Человек убил бога как свидетеля, как под-сматривающего, как знание о самом себе, но, по сути, не избавился ни от бога, ни от свидетеля: человек еще раз обманул себя. Результатом стало перерождение соглядатая: прежде он стоял за спиной, теперь он смотрит изнутри: человек устранил бога из мира, бог вошел в человека.

По ту сторону бытия с богом: перерождение соглядатая.

Смерть бога означала онтологический переворот, в результате которого человек встал на место бога, приняв на себя Его функции. Став законодателем, он принял на себя и иные его функции: он стал свидетелем, фискалом, обвинителем, судьей… Человек стал соглядатаем самого себя, хранителем тайны, знания о себе и обрек себя на сознание, на вынесение приговора и на наказание от рук своих. Однажды встав на путь ressentment’а, человек превратил историю своего развития в нескончаемы процесс самоусложнения. Европейский, современный человек так глубоко ушел в себя, что уже потерял себя. Настанет время и человек убьет себя, ведь собственный взгляд столь же невыносим, только избавиться от него невозможно.

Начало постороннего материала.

Lemma inv_ext s A A' : (forall h, A h = A' h) -> inv s A -> inv s A'.
Proof. intros He [Ht Hn Hj Hf Hl Hc]. split; try done; intros h; rewrite <- He; [apply Ht|apply Hn]. Qed.

Lemma inv_same s A h : inv s (<[h := A h]> A) -> inv s A.
Proof.
  apply inv_ext. intros h'. destruct (decide (h' = h)) as [->|]; [by rewrite fn_lookup_insert|by rewrite fn_lookup_insert_ne].
Qed.

(** An entry nobody uses has no live calls. *)
Lemma host_ok_unused cs h i e q : host_ok cs h i e q -> occupancy e = 0%nat ->
  q = mkQ None [] /\ forall c, ~ (cs !! c = Some (Waiting h i) \/ cs !! c = Some (Lease h i false)).
Proof.
  intros [_ _ Hw Ho Hl Hq _] H0. assert (waiters e = [] /\ locked e = false) as [Hw0 Hl0].
  { unfold occupancy in H0. destruct (waiters e), (locked e); cbn in H0; try lia; done. }
  rewrite Hw0 in Hw, Hq. rewrite Hl0 in Hl. destruct q as [[o|] l]; [done|]. cbn in *. split; [by rewrite Hq|].
  intros c [Hc|Hc]; [apply Hw in Hc; by apply elem_of_nil in Hc|by apply Ho in Hc].
Qed.

(** One use ends, with a call of the entry. *)
Lemma inv_drop s A h i e q c k : inv s A -> _entries s !! h = Some i -> about h i (calls s !! c) ->
  about h i (Some k) -> (c < ncalls s)%nat -> users e = S (occupancy e) ->
  host_ok (<[c := k]> (calls s)) h i (mkEntry (locked e) (waiters e) (occupancy e)) q ->
  inv (_drop_user h i (set_call c k (set_entry i e s))) (<[h := q]> A).
Proof.
  intros Hi Hh Ha Hk Hc Hu Hok. unfold _drop_user, set_call, set_entry, the_entry.
  cbn [objs fresh _entries calls ncalls].
  rewrite decide_True by done. rewrite lookup_insert_eq. cbn [default from_option id]. rewrite insert_insert_eq, Hu.
  replace (S (occupancy e) - 1)%nat with (occupancy e) by lia.
  destruct (decide (occupancy e = 0%nat)) as [H0|H0]; [|apply inv_update; auto with lia; cbn; lia].
  destruct (host_ok_unused _ _ _ _ _ Hok) as [-> Hno]; [done|].
  destruct Hi as [Ht Hn Hj Hf Hlv Hcs]. split; cbn [objs fresh _entries calls ncalls].
  - intros h' i'. rewrite lookup_delete_Some. intros [Hne Hh']. destruct (Ht h' i' Hh') as (e' & He' & Hok' & Hu').
    assert (i' <> i) by (intros ->; by apply Hne, (Hj _ _ i)). exists e'.
    rewrite lookup_insert_ne, fn_lookup_insert_ne by done. split_and!; [done|by apply (host_ok_frame _ _ _ _ _ h i)|done].
  - intros h'. rewrite lookup_delete_None. intros [<-|Hh']; [by rewrite fn_lookup_insert|].
    rewrite fn_lookup_insert_ne by congruence. by apply Hn.
  - intros h1 h2 j. rewrite !lookup_delete_Some. intros [_ H1] [_ H2]. by apply (Hj _ _ j).
  - intros h' j [_ Hj']%lookup_delete_Some. by apply (Hf h').
  - intros c' h' i' Hc'. assert (_entries s !! h' = Some i') as Hh'.
    { destruct (decide (c' = c)) as [->|Hcc]; [|rewrite lookup_insert_ne in Hc' by done; by apply (Hlv c')].
      rewrite lookup_insert_eq in Hc'. destruct Hc' as [[= ->]|[= ->]]; cbn in Hk; by destruct Hk as [-> ->]. }
    rewrite lookup_delete_ne; [done|]. intros ->. assert (i' = i) as -> by congruence. by apply (Hno c').
  - intros c' k'. destruct (decide (c' = c)) as [->|]; [done|]. rewrite lookup_insert_ne by done. by apply Hcs.
Qed.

Человек настолько усложнился, разросся множеством внутренних инстанций, то окончательно потеря себя за нескончаемым рядом вторых и третьих: Эго, Ид, супер-Эго. Фрейд впервые продемонстрировал, насколько глубоко человек ушел в себя: одна часть его (Эго) есть собственно сознание им самого себя, другая (Ид или бессознательное, явление столь же трудноопределимое, как и бог), — хранитель знания человека о самом себе, источник всех его греховных порывов, вплоть до самых скрытых, самых потаенных, третья — (супер-Эго) выполняет роли соглядатая, молчаливой картельной инстанции, не пропускающей ни одного порыва, даже самого незаметного. И ни одно из них, возникнув, не исчезнет не замеченным и безнаказанным. Психоанализ свидетельствует о дальнейшем «прогрессе» типа ressentiment в формировании европейского типа человека. Внешний соглядатай оборачивается внутренним: тип ressentiment овнутряет внешнее, после чего делает внешним само это внутреннее. Теория Фрейда легитимирует двойное дно человека: ressentiment получает право на существование. По сути, то, что Ницше называл упадком, патологией, современный психоанализ осознает как норму. Он объясняет поведения через «комплексы» — сложные внутренние связи (complexus — лат. «связь, сочетание») — и обнажает конфликт человека с самим собой, точнее, конфликт разных инстанций внутри человека, разделивший его и сделавших его чуждым и непонятным самому себе. Теперь понимание себя — распутывание сложного комплекса рефлексией и бессознательных механизмов (замещений, вытеснений, переноса и т.п.). Психоанализ Фрейда пытается исполнить роль путеводной нити Ариадны в том опасном лабиринте, который представляет из себя человек. Фрейд пошел дальше Ницше. Если философ указал на Ницше усложнение явного в человека, расщепление его на Я и внутренне я (совесть), то Фрейд констатировал усложнение неявного, выйдя на более высокий уровень абстракции.

Литература
  • [1] 1. Аристотель. Соч. в 4 т. М., 1976.
  • [2] 2. Декарт Р. Размышления о первой философии // Декарт Р. Разыскание истины СПб., 2000.
  • [3] 3. Книга Иова // Поэзия и проза древнего Востока. Пер. и комм. С.А. Аверинцева. М., 1979.
  • [4] 4. Манн Т. Философия Ницше в свете нашего опыта // Манн Т. Cобр. соч. в 10 т. Т.10. М., 1961.
  • [5] 5. Ницше Ф. Собр. соч. в 2 т. Пер. с нем., сост., ред. и автор примеч. К.А. Свасьян. М., 1998.
  • [6] 5а. Ницше Ф. Генеалогия морали // Ницше Ф. Избранные произведения Соч. в 2 кн. Кн.2. 1990.
  • [7] 6. Тульпе И.А. Иов: опыт самопознания // Метафизические исследования, СПб., 1999 г. №10.
  • [8] 7. Фрейд З. Введение в психоанализ: Лекции. М., 1989.
  • [9] 8. Фрейд З. Очерки по психологии сексуальности. Мн., 2001.
  • [10] 9. Фуко М. Герменевтика субъекта // Социо-Логос. № 1. М., 1991.
  • [11] 10. Цвейг С. Ницше. Борьба с безумием. Таллин, 1990.
  • [12] 11. Шелер М. Ресентимент в структуре морали. СПб., 1999.
  • [13] 12. Ясперс К. Ницше и христианство. М., 1994.